Brève histoire de l’emprisonnement du compagnon Braulio Arturo Durán González
Le 24 septembre 2010, l’anarchiste-vegan Braulio Arturo Durán González a été arrêté à León par la Police de l’Etat de Guanajuato au Nord du Mexique, après avoir été suivi de près par la police qui le soupçonnait d’actions de sabotage.
L’arrestation de Braulio a eu lieu après un an de supposées recherches de la part de la Police de l’État de Guanajuato qui a conclu avoir assez de preuves que Braulio était bien la personne prise en vidéo en train de mettre le feu à un distributeur automatique d’une banque HSBC, la nuit du 17 septembre 2009. Les preuves supposées de la police pour arrêter Braulio ont été obtenues sur diverses pages Internet, ainsi que par la propre vidéo de sécurité de la banque.
L’arrestation de Braulio a immédiatement été utilisée par les médias de communication de masse locaux pour déclencher une campagne médiatique de diffamation contre tout ce qui se rapporte à l’anarchisme.
Une fois arrêté, Braulio a été amené dans les locaux du Parquet général de la République (PGR)- l’équivalent au Mexique du Ministère de la Justice – dans la ville de Léon, Guanajuato, où il a été interrogé et poussé à donner des informations concernant des actions de sabotage et les noms de ceux qui les mettent en oeuvre. Un dossier lui a été présenté avec des photographies de compagnons faisant l’objet d’une enquête.
Le compagnon Braulio a été ferme dans ses convictions et il a catégoriquement refusé de collaborer avec les corps répressifs de l’État.
Le 1er octobre 2010 il a été condamné à de la prison ferme, après que le juge ait considéré qu’il existait assez de preuves pour l’accuser du délit de «Dommage dolosif par incendie» et Braulio a été enfermé au Centre de Réadaptation Sociale de la ville du Léon dans l’Etat de Guanajuato.
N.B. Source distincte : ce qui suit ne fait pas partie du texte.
Lemma unionRec_semantics_witness :
  exists h',
    unionRec 0%nat 600 sampleStore (Some (root nTree)) (Some (root oTree)) = Ok h' /\
    (forall path idx v,
       getAt 0%nat sampleStore (Some (root oTree)) path idx = Ok (v, true) ->
       getAt 0%nat h' (Some (root nTree)) path idx = Ok (v, true)) /\
    (forall path idx,
       getAt 0%nat sampleStore (Some (root oTree)) path idx = Ok (0%nat, false) ->
       getAt 0%nat h' (Some (root nTree)) path idx
       = getAt 0%nat sampleStore (Some (root nTree)) path idx) /\
    (forall l, l ∈ addrs oTree -> h' !! l = sampleStore !! l) /\
    (forall path octet (nAddr oAddr oNode : loc),
       nodeAt sampleStore (Some (root nTree)) path = Ok (Some nAddr) ->
       nodeAt sampleStore (Some (root oTree)) path = Ok (Some oAddr) ->
       (do n <- deref sampleStore (Some nAddr); getChild n octet) = Ok None ->
       (do o <- deref sampleStore (Some oAddr); getChild o octet) = Ok (Some oNode) ->
       exists tc,
         nodeAt h' (Some (root nTree)) (path ++ [octet]) = Ok (Some (root tc)) /\
         tree h' tc /\ NoDup (addrs tc) /\
         (forall l, l ∈ addrs tc -> (length sampleStore <= l)%nat) /\
         forall path' idx,
           getAt 0%nat h' (Some (root tc)) path' idx
           = getAt 0%nat sampleStore (Some oNode) path' idx).
Proof.
  apply (unionRec_semantics 0%nat 600 sampleStore nTree oTree).
  - exact nTree_tree.
  - exact oTree_tree.
  - apply (bool_decide_unpack _). vm_compute. exact I.
  - intros l Hn Ho. simpl in Hn, Ho.
    repeat (apply elem_of_cons in Hn as [-> | Hn]);
      repeat (apply elem_of_cons in Ho as [Ho | Ho]; [discriminate |]);
      try (inversion Ho); inversion Hn.
  - apply Nat.leb_le. vm_compute. reflexivity.
Defined.
Lemma foldl_find_step_at env T (l : list proc_info) : ∀ new proc,
  proc ∈ l →
  NoDup (pi_pid <$> l) →
  new !! pi_pid proc = None →
  foldl (find_step env T) new l !! pi_pid proc = find_step env T ∅ proc !! pi_pid proc.
Proof.
  induction l as [|p l IH]; intros new proc Hin Hnd Hnew; [by apply elem_of_nil in Hin|].
  rewrite fmap_cons in Hnd. apply NoDup_cons in Hnd as [Hnotin Hnd].
  cbn [foldl]. apply elem_of_cons in Hin as [<-|Hin].
  - rewrite foldl_find_step_other by done.
    apply find_step_lookup_irrelevant. by rewrite lookup_empty.
  - apply IH; [done..|]. rewrite find_step_other; [done|].
    intros Heq. apply Hnotin. rewrite Heq. apply list_elem_of_fmap. by exists proc.
Qed.

(** X1. The complete reading of [find_python_processes] on a snapshot
    without repeated pids: it never raises and changes nothing; a process
    not named [python] or [python3] has no entry in the result, even when
    its pid was tracked; a Python process that is already tracked keeps
    the very entry it had, whatever its parent and even when it is the
    daemon; an untracked one gets a fresh entry exactly when it is
    accepted; and no pid outside the snapshot is in the result. *)
Theorem find_python_processes_lookup (env : cycle_env) (w : world) (proc : proc_info) :
  proc ∈ snapshot env →
  NoDup (pi_pid <$> snapshot env) →
  ∃ new,
    find_python_processes env w = (Ok new, w) ∧
    new !! pi_pid proc
    = (if is_python (pi_name proc) then
         match tracked_processes w !! pi_pid proc with
         | Some e => Some e
         | None => if accepted env proc then Some (fresh_entry env proc) else None
         end
       else None) ∧
    ∀ pid, pid ∉ pi_pid <$> snapshot env → new !! pid = None.
Proof.
  intros Hin Hnd. exists (found env (tracked_processes w)).
  split_and!; [apply find_python_processes_eq| |intros pid; apply found_in_snapshot].
  unfold found. rewrite foldl_find_step_at by (done || apply lookup_empty).
  apply find_step_own.
Qed.

Lemma find_python_processes_lookup_witness :
  ∃ new,
    find_python_processes (quiet_env [train; worker; orphan]) sample_world
    = (Ok new, sample_world) ∧
    new !! 100 = Some train_entry.
Proof.
  destruct (find_python_processes_lookup (quiet_env [train; worker; orphan])
              sample_world train) as (new & Hrun & Hnew & _).
  - apply list_elem_of_lookup. by exists 0%nat.
  - apply (bool_decide_unpack _). vm_compute. exact I.
  - exists new. split; [exact Hrun|].
    change (new !! pi_pid train = Some train_entry). rewrite Hnew. reflexivity.
Defined.

(** Whatever is found comes from a Python process of the snapshot. *)
Lemma found_from_snapshot env T pid e :
  found env T !! pid = Some e →
  ∃ proc, proc ∈ snapshot env ∧ pi_pid proc = pid ∧ is_python (pi_name proc) = true.
Proof.
  unfold found.
  assert (∀ (l : list proc_info) new,
            foldl (find_step env T) new l !! pid = Some e →
            is_Some (new !! pid) ∨
            ∃ proc, proc ∈ l ∧ pi_pid proc = pid ∧ is_python (pi_name proc) = true)
    as Hgen.
  { induction l as [|p l IH]; intros new Hl; [left; by eexists|].
    cbn [foldl] in Hl. destruct (IH _ Hl) as [[e' He']|(proc & Hp & ? & ?)].
    - destruct (decide (pi_pid p = pid)) as [Heq|Hne].
      + destruct (is_python (pi_name p)) eqn:Hpy.
        * right. exists p. split_and!; [by left|done..].
        * left. unfold find_step in He'. rewrite Hpy in He'. by eexists.
      + rewrite find_step_other in He' by done. left. by eexists.
    - right. exists proc. split_and!; [by right|done..]. }
  intros Hfound. destruct (Hgen _ _ Hfound) as [[? Hempty]|?]; [|done].
  by rewrite lookup_empty in Hempty.
Qed.

(** X2. Every entry of the tracked set at the end of an iteration belongs
    to a process that the snapshot of that iteration lists under the name
    [python] or [python3] and that still existed at the check. *)
Theorem tracked_after_cycle_is_live (path : string) (env : cycle_env) (w : world)
    (pid : Z) (e : entry) :
  tracked_processes (cycle path env w).2 !! pid = Some e →
  process_exists env pid = true ∧
  ∃ proc, proc ∈ snapshot env ∧ pi_pid proc = pid ∧ is_python (pi_name proc) = true.
Proof.
  rewrite tracked_after_cycle, cycle_tracked_lookup.
  destruct (found env (tracked_processes w) !! pid) as [e0|] eqn:Hfound; [|done].
  cbn. unfold check_entry. destruct (process_exists env pid); [|done].
  intros _. split; [done|]. by eapply found_from_snapshot.
Qed.

Lemma tracked_after_cycle_is_live_witness :
  process_exists (quiet_env [train; worker]) 100 = true ∧
  ∃ proc, proc ∈ snapshot (quiet_env [train; worker]) ∧ pi_pid proc = 100 ∧
          is_python (pi_name proc) = true.
Proof.
  apply (tracked_after_cycle_is_live state_path (quiet_env [train; worker]) (init ∅)
           100 train_entry).
  vm_compute. reflexivity.
Defined.

(** ** [check_process_status] *)



(** ** Loading any state file *)

Lemma make_valid y m d hh mi ss us dt :
  DateTime.make y m d hh mi ss us = Some dt → DateTime.valid dt = true.
Proof.
  unfold DateTime.make. destruct (DateTime.valid _) eqn:Hv; [|done]. by intros [= <-].
Qed.

(** [fromisoformat] returns only datetimes in range. *)
Lemma fromisoformat_valid s dt :
  DateTime.fromisoformat s = Some dt → DateTime.valid dt = true.
Proof.
  unfold DateTime.fromisoformat. intros H.
  repeat (simplify_option_eq || case_match); by eapply make_valid.
Qed.

Lemma fromisoformat_json_valid v dt :
  fromisoformat_json v = Ok dt → DateTime.valid dt = true.
Proof.
  unfold fromisoformat_json. destruct v; try done.
  destruct (DateTime.fromisoformat s) eqn:Hs; [|done].
  intros [= <-]. by eapply fromisoformat_valid.
Qed.

Lemma entry_of_json_valid info e : entry_of_json info = Ok e → entry_valid e.
Proof.
  unfold entry_of_json. msimpl.
  repeat case_match; try done. intros [= <-].
  split; cbn; by eapply fromisoformat_json_valid.
Qed.

Lemma parse_items_valid (items : list (string * json)) :
  Forall (λ p, entry_valid p.2) (parse_items items).1.
Proof.
  induction items as [|item items IH]; [constructor|].
  cbn [parse_items]. destruct (parse_item item) as [[pid e]|err] eqn:Hitem; [|constructor].
  destruct (parse_items items) as [l err]. cbn in *. constructor; [|done].
  unfold parse_item in Hitem. msimpl.
  destruct (int_of item.1); [|done]. destruct (entry_of_json item.2) eqn:He; [|done].
  injection Hitem as <- <-. by eapply entry_of_json_valid.
Qed.

(** The loop of [load_state] on any items. *)
Lemma load_loop_any (items : list (string * json)) : ∀ w,
  for_each items
    (λ '(pid_str, info),
       pid ← lift (int_of pid_str);
       e ← lift (entry_of_json info);
       modify (set_tracked <[pid := e]>)) w
  = (match (parse_items items).2 with
     | None => Ok tt
     | Some err => Raise err
     end, set_tracked (insert_all (parse_items items).1) w).
Proof.
  induction items as [|[pid_str info] items IH]; intros w.
  - cbn. by destruct w.
  - cbn [for_each parse_items]. unfold parse_item. msimpl. cbn [fst snd].
    destruct (int_of pid_str) as [pid|err]; [|by destruct w].
    destruct (entry_of_json info) as [e|err]; [|by destruct w].
    rewrite IH. by destruct (parse_items items).
Qed.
En mai 2010 il a été condamné à 3 ans, 1 mois et 15 jours de prison, sentence contestée par le Ministère Public dans une tentative de lui infliger une sentence plus sévère. La sentence permettait à Braulio de sortir sous caution contre le paiement de la somme de 109,011.32 pesos (environ 7 mille euros) en plus de travaux publics, ce à quoi le compagnon a renoncé. Actuellement l’appel de cette sentence est encore en cours.
Pendant tout ce temps d’enfermement, Braulio a gardé une attitude ferme et contestataire, de non collaboration et de cohérence avec ses convictions, écrivant des lettres afin de rompre l’isolement de la prison et sans permettre que celle-ci et son incarcération ne le fassent fléchir.
Pour lui écrire :
Braulio Arturo Durán González.
Centro de Reinserción Social León, Guanajuato.
Carretera Leon-Cueramaro Km 7.5
León Guanajuato
C.p. 36700
Contacts solidaires :
xliberacionxbrauliox[at]riseup.net
cna.mex[at]gmail.com
[D’après des éléments parus sur abajolosmuros le 16 janvier 2013, et traduits par les trois passants]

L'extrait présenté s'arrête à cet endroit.